Livio Di Matteo is Professor of Economics at Lakehead University in Thunder Bay, Ontario.  Visit his new Economics Blog “Northern Economist” at

May 9, 2011

American historian David Potter’s book People of Plenty argued that resource abundance shaped the American attitude towards possibility and opportunity.  Abundant resources set the stage for wealth accumulation and created a society that believes that everyone can become rich through their own work and effort and that initiative and opportunity are the key to social mobility and success. 

In Canada, we also have a tradition of resource abundance but it has generated not so much an ethos of aggressive individualism but one of more government involvement in the economy.  Indeed, the resource rents from natural resources have played a role in government finance whether it was late nineteenth century Ontario’s forest sector (which generated at its peak 20-25 percent of provincial government revenues) or energy in Alberta and Newfoundland and Labrador today.

As Herb Emery and Ron Kneebone have recently written in Alberta’s Problems of Plenty (May 2011, Policy Options), in the Alberta context the main role of resource abundance and resource rents has been to augment both private and public consumption.  Emery and Kneebone detail how the heavy reliance on resource exploitation carried with it the problem of large swings in economic activity – boom and bust – which can play havoc with health and education spending if short-term resource revenues are funding unsustainable increases in program spending.

They argue that the solution to this problem is to redirect revenues from natural resource rents away from current government operating budgets and into savings.  This would build endowments that would fund spending in the future in a stable pattern pointing to the successful employment of this approach by energy rich Norway.  Alberta has only saved about 10 percent of the natural resource revenue it has collected whereas Norway has saved over 90 percent.

Such a policy appears to have eluded not only Alberta, but indeed, most Canadians who at various points in their history have been the beneficiaries of major resource booms.  Why we have been unable to save and invest a larger share of our natural resource rents over the last century is an interesting question.  Given that personal saving rates have also declined over the last two decades, do Canadians in general simply have a high rate of time preference – that is, they prefer immediate gratification? 

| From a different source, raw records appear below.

(** C29: a port definition is accepted exactly when it is the text
    "source:port:port[/protocol]" of a valid rule on the given bridge and
    target, the protocol being tcp when absent; the accepted rule is that one. *)
Theorem parsePortRule_spec bridge host tip def rule :
  parsePortRule bridge host tip def = (rule, true) ↔
  validatePortRule rule = Ok () ∧ Bridge rule = bridge ∧ TargetIP rule = tip ∧
  MasqueradeDNAT rule = false ∧
  (def = portDef rule ∨
   Protocol rule = "tcp" ∧ def = Join [SourceIP rule; SourcePort rule; TargetPort rule] ":").
Proof.
  split.
  - intros (Hv & Hr & Hd)%parsePortRule_sound. split_and!; [done|by rewrite Hr..|done].
  - intros (Hv & <- & <- & Hm & [->|[Hp ->]]); [by apply parsePortRule_complete|].
    pose proof Hv as (_ & Hs & _ & Hsp & Htp & Hpr)%validatePortRule_Ok.
    destruct (port_free _ Hsp) as [Hsp1 _]. destruct (port_free _ Htp) as [Htp1 Htp2].
    unfold parsePortRule. change ":" with (String ":" "").
    rewrite Split_Join; [|done|].
    2:{ constructor; [by apply ipv4_free|]. by repeat constructor. }
    rewrite Split_free by done. rewrite Hsp, Htp. cbn [negb orb].
    change (valid_protocol "tcp") with true. cbn [negb].
    rewrite <-Hp, <-Hm.
    assert (PortRule.Make (Bridge rule) (SourceIP rule) (SourcePort rule) (TargetIP rule)
      (TargetPort rule) (Protocol rule) (MasqueradeDNAT rule) = rule) as -> by by destruct rule.
    f_equal. by apply ok_unit.
Qed.

(** ** The managed bridge *)

(** The candidate of the CNI file [key], when it is a managed bridge. *)
Definition bridge_entry (conf : gmap string Value) (key : string) : option (result bridgeNetworkConfig) :=
  let props := as_map (conf !! key) in
  if isBridgeCNIType (as_string (props !! "type")) then Some (bridge_candidate props) else None.

Lemma bridge_fold_spec conf keys found r :
  result_fold (bridge_step conf) found keys = Ok r ↔
  match r with
  | None => found = None ∧ Forall (λ k, bridge_entry conf k = None) keys
  | Some c => (found = Some c ∨ found = None ∧ ∃ k, k ∈ keys ∧ bridge_entry conf k = Some (Ok c)) ∧
      Forall (λ k, bridge_entry conf k = None ∨ bridge_entry conf k = Some (Ok c)) keys
  end.
Proof.
  revert found. induction keys as [|k keys IH]; intros found; cbn [result_fold].
  { destruct r as [c|]; [|naive_solver].
    split; [intros [= ->]; auto|]. intros [[->|(_ & k & Hk & _)] _]; [done|].
    by apply not_elem_of_nil in Hk. }
  unfold bridge_step at 1. unfold bridge_entry in *.
  destruct (isBridgeCNIType _) eqn:Ht; cbn [negb].
  2:{ rewrite IH. destruct r as [c|]; rewrite Forall_cons, Ht; [|naive_solver].
      setoid_rewrite elem_of_cons. split; [naive_solver|].
      intros [[->|(-> & k' & [->|Hk] & Hk')] [_ Hall]]; [by auto|by rewrite Ht in Hk'|].
      split; [right; split; [done|by exists k']|done]. }
  destruct (bridge_candidate _) as [cand|e] eqn:Hc; cbn [mbind result_bind].
  2:{ split; [done|]. destruct r; rewrite Forall_cons, Ht, Hc; naive_solver. }
  destruct found as [c0|].
  - case_bool_decide as Hcc.
    + subst c0. rewrite IH. destruct r as [c|]; rewrite Forall_cons, Ht, Hc; naive_solver.
    + split; [done|]. destruct r as [c|]; rewrite Forall_cons, Ht, Hc; naive_solver.
  - rewrite IH. destruct r as [c|]; rewrite Forall_cons, Ht, Hc; [|naive_solver].
    setoid_rewrite elem_of_cons. split.
    + intros [[[= ->]|[? _]] Hall]; [|done]. split; [right|auto].
      split; [done|]. exists k. split; [by left|]. by rewrite Ht, Hc.
    + intros [_ [[?|[= ->]] Hall]]; [done|]. auto.
Qed.

Lemma bridge_entry_lookup conf k r :
  bridge_entry conf k = Some r → is_Some (conf !! k).
Proof. unfold bridge_entry. destruct (conf !! k); [by eexists|done]. Qed.
Lemma route_localnet_state_roundtrip_witness :
  let original : gmap string bool := {[ "br0" := false; "docker0" := true ]} in
  state_data original =
    "{" +:+ dquote +:+ "version" +:+ dquote +:+ ":1," +:+ dquote +:+ "original" +:+ dquote +:+ ":{"
    +:+ dquote +:+ "br0" +:+ dquote +:+ ":false," +:+ dquote +:+ "docker0" +:+ dquote +:+ ":true}}"
    +:+ nl ∧
  exec (@loadRouteLocalnetState range_backward "/s")
    [ev (Σ := host_sig) (ReadFile "/s") (Ok (state_data original))] (Ok original).
Proof.
  intros original. split; [vm_compute; reflexivity|].
  apply (@route_localnet_state_roundtrip range_backward).
  apply map_Forall_insert_2; [reflexivity|]. apply map_Forall_singleton. reflexivity.
Defined.

(** ** The original values are never lost *)

(** A file of the kernel's per-interface switches. *)
Definition is_switch (p : string) : bool := HasPrefix p "/proc/sys/net/ipv4/conf/".

(** The kernel's switches, by path. A trace is consistent with them when every
    read gives the current value and only an absent switch is reported absent;
    the result is the state after the trace's writes. *)
Definition switch_step (σ : gmap string bool) (e : hevent) : option (gmap string bool) :=
  match e with
  | existT (ReadFile p) (Ok text) =>
      match σ !! p with
      | Some v => if bool_decide (parse_switch text = Some v) then Some σ else None
      | None => if is_switch p then None else Some σ
      end
  | existT (WriteFile p text) None =>
      _ ← σ !! p; v ← parse_switch text; Some (<[p := v]> σ)
  | existT (WriteFile p _) (Some e) =>
      if is_not_exist e && bool_decide (is_Some (σ !! p)) then None else Some σ
  | _ => Some σ
  end.

Fixpoint replay (σ : gmap string bool) (tr : list hevent) : option (gmap string bool) :=
  match tr with
  | [] => Some σ
  | e :: tr' => σ' ← switch_step σ e; replay σ' tr'
  end.

(** [base] are the values before this family of processes changed any: an
    owned bridge records its base value, every other switch still has it. *)
Record owned (base σ original : gmap string bool) : Prop := {
  owned_dom : dom σ = dom base;
  owned_value : ∀ b v, original !! b = Some v → base !! sysctl_path b = Some v;
  owned_rest : ∀ p, (∀ b v, original !! b = Some v → p ≠ sysctl_path b) → σ !! p = base !! p;
}.

Lemma replay_app σ tr1 tr2 :
  replay σ (tr1 ++ tr2) = σ' ← replay σ tr1; replay σ' tr2.
Proof.
  revert σ. induction tr1 as [|e tr1 IH]; intros σ; [done|]. cbn [replay app].
  destruct (switch_step σ e) as [σ'|]; [apply IH|done].
Qed.

Lemma app_cancel_l s t u : s +:+ t = s +:+ u → t = u.
Proof. induction s as [|a s IH]; [done|]. rewrite !app_cons_str. intros [= H]. auto. Qed.
Lemma app_cancel_r s t u : t +:+ s = u +:+ s → t = u.
Proof.
  revert u. induction t as [|a t IH]; intros [|b u]; [done|..];
    rewrite ?app_nil_l_str, ?app_cons_str; intros H.
  - apply (f_equal String.length) in H. cbn in H. rewrite length_app_str in H. lia.
  - apply (f_equal String.length) in H. cbn in H. rewrite length_app_str in H. lia.
  - injection H as -> H. f_equal. by apply IH.
Qed.

Lemma sysctl_path_inj b1 b2 : sysctl_path b1 = sysctl_path b2 → b1 = b2.
Proof. unfold sysctl_path. intros H%app_cancel_l. by apply app_cancel_r in H. Qed.

Lemma parse_switch_text v : parse_switch (switch_text v) = Some v.
Proof. by destruct v. Qed.

(** What a replayed write did. *)
Lemma setBridge_exec b v tr r σ σ' :
  exec (setBridgeRouteLocalnet b v) tr r → replay σ tr = Some σ' →
  (σ' = σ ∧ (r = Ok () → σ !! sysctl_path b = None ∧ v = false)) ∨
  (σ' = <[sysctl_path b := v]> σ ∧ is_Some (σ !! sysctl_path b)).
Proof.
  unfold setBridgeRouteLocalnet. intros H Hr.
  apply exec_pbind_ok in H as [(e & -> & [-> _])|(? & tr2 & [] & -> & [-> _] & H)].
  { left. cbn in Hr. injection Hr as <-. done. }
  apply exec_bind in H as (tr3 & tr4 & err & -> & ->%exec_call1 & [-> ->]).
  cbn in Hr. destruct err as [e|].
  - destruct (is_not_exist e) eqn:He; cbn in Hr.
    + case_bool_decide as Hs; [done|]. injection Hr as <-. left. split; [done|].
      destruct v; [done|]. intros _. split; [|done]. by destruct (σ !! _); [destruct Hs|].
    + injection Hr as <-. left. split; [done|]. rewrite andb_false_r. done.
  - destruct (σ !! sysctl_path b) eqn:Hs; [|done]. cbn in Hr.
    rewrite parse_switch_text in Hr. injection Hr as <-. right. eauto.
Qed.
(* ===== verification/HostPorts.v ===== *)
(** * The host-port watcher (hostports/watcher.go, hostports/nft.go)

    Metadata and Docker give the desired rules; they are applied after a
    complete check by the firewall tool, and the applied set is remembered.
    The reconcile mutex makes each callback and each repair atomic. The
    function fields of the Go struct are nil or as [Watch] sets them. *)
From S2P Require Import Prelude Effects GoStrings GoNet Metadata Json World HostLabel Firewall PortRules NftRules RouteLocalnet Identity.

Definition reapplyEvery : Z := (5 * minute)%Z.
Definition hostPortsLabel : string := "io.rancher.network.host_ports".

Record watcher := {
  applied : ruleSet;
  lastApplied : Z;
  routeLocalnetOriginal : gmap string bool;
}.

Abbreviation wact A := (act host_sig watcher A).

(** ** Addresses of running containers *)

Definition inspectRunningContainerPID (containerID : string) : hprog (result Z) :=
  inspect <-? wrapped "inspect Docker container" (call1 (ContainerInspect containerID));
  Ret (match State inspect with
       | Some state =>
           if Running state && (0 <? Pid state)%Z then Ok (Pid state)
           else Err (Errorf "Docker container is not running with a network namespace")
       | None => Err (Errorf "Docker container is not running with a network namespace")
       end).

(** The IPv4 address of one interface entry, when it is a candidate. *)
Definition candidate (prefix : Prefix) (address : netlink_Addr) : option Addr :=
  bytes ← address;
  parsed ← AddrFromSlice bytes;
  let parsed := Unmap parsed in
  if negb (Is4 parsed) || IsLoopback parsed || negb (GoNet.Contains prefix parsed)
  then None else Some parsed.

Definition add_candidate (candidates : list Addr) (address : option Addr) : list Addr :=
  match address with
  | Some a => if bool_decide (a ∈ candidates) then candidates else candidates ++ [a]
  | None => candidates
  end.

Definition addr_string (ip : Addr) : string := V4_String (addr_bits ip).

Definition selectContainerIPv4 (addresses : list netlink_Addr) (prefix : Prefix) : result string :=
  match foldl add_candidate [] (map (candidate prefix) addresses) with
  | [a] => Ok (addr_string a)
  | _ => Err (Errorf "expected exactly one address in managed subnet")
  end.

Definition resolveContainerIPv4 (containerID subnet : string) : hprog (result string) :=
  if String.eqb containerID "" then Ret (Err (Errorf "Docker container ID is empty")) else
  match ParsePrefix subnet with
  | Some prefix =>
      if negb (Is4 (pfx_addr prefix)) then Ret (Err (Errorf "managed subnet is not a valid IPv4 prefix"))
      else
      pid <-? inspectRunningContainerPID containerID;
      addresses <-? call1 (NamespaceIPv4 pid);
      confirmedPID <-? wrapped "revalidate Docker container after network namespace read"
                         (inspectRunningContainerPID containerID);
      if negb (confirmedPID =? pid)%Z
      then Ret (Err (Errorf "Docker container PID changed during network namespace read"))
      else Ret (selectContainerIPv4 addresses (Masked prefix))
  | None => Ret (Err (Errorf "managed subnet is not a valid IPv4 prefix"))
  end.

(** ** The desired rules *)

(** The rules built so far and the peer hosts, once they are loaded. *)
Record building := { rules : ruleSet; peerHosts : option (list Host.t) }.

We used to have higher savings rates before.  Could it be Canadians preferred the benefits of natural resource revenues to accrue to current consumption so that they could save more privately?  Perhaps the best way to save and invest resource rents is to dedicate the endowment fund for a particular purpose.  We may be averse to simply stockpiling resource revenues into a general fund.  Why not create dedicated public endowments out of natural resource revenues– like one for health care, one for education, etc…  In the case of health care, this could be a form of pre-funding health expenditure.  Provinces like Alberta, Saskatchewan and Newfoundland & Labrador are certainly well positioned to try this out.

In Ontario, the proposed Ring of Fire may also generate new resource rents down the road.  Given that one hundred years of forestry and mining revenues were never used to generate a public endowment, perhaps we might try and get it right this time.  During the period from 1870 to 1920, resource rents from forestry and mining in Ontario – in particular, Northern Ontario – generated a large chunk of the revenue for the provincial government which fueled public expenditures that benefited all Ontarians. If even a portion of this money had been invested in a permanent fund for the North, today it would be a massive endowment that could fund projects in the North on a permanent basis. 

The Northern Ontario Heritage fund that currently exists is but a pale imitation of such a fund because it relies on the government continually committing funds for it out of its operating budget.  As the North’s population share shrinks and our influence diminishes, one day the budget for the Heritage fund could simply vanish.  With the Ring of Fire, there will again be substantial resource rents.  We should advocate and plan now so that a share of these revenues are ploughed back into a permanent regional endowment to fund regional infrastructure and service for the long haul.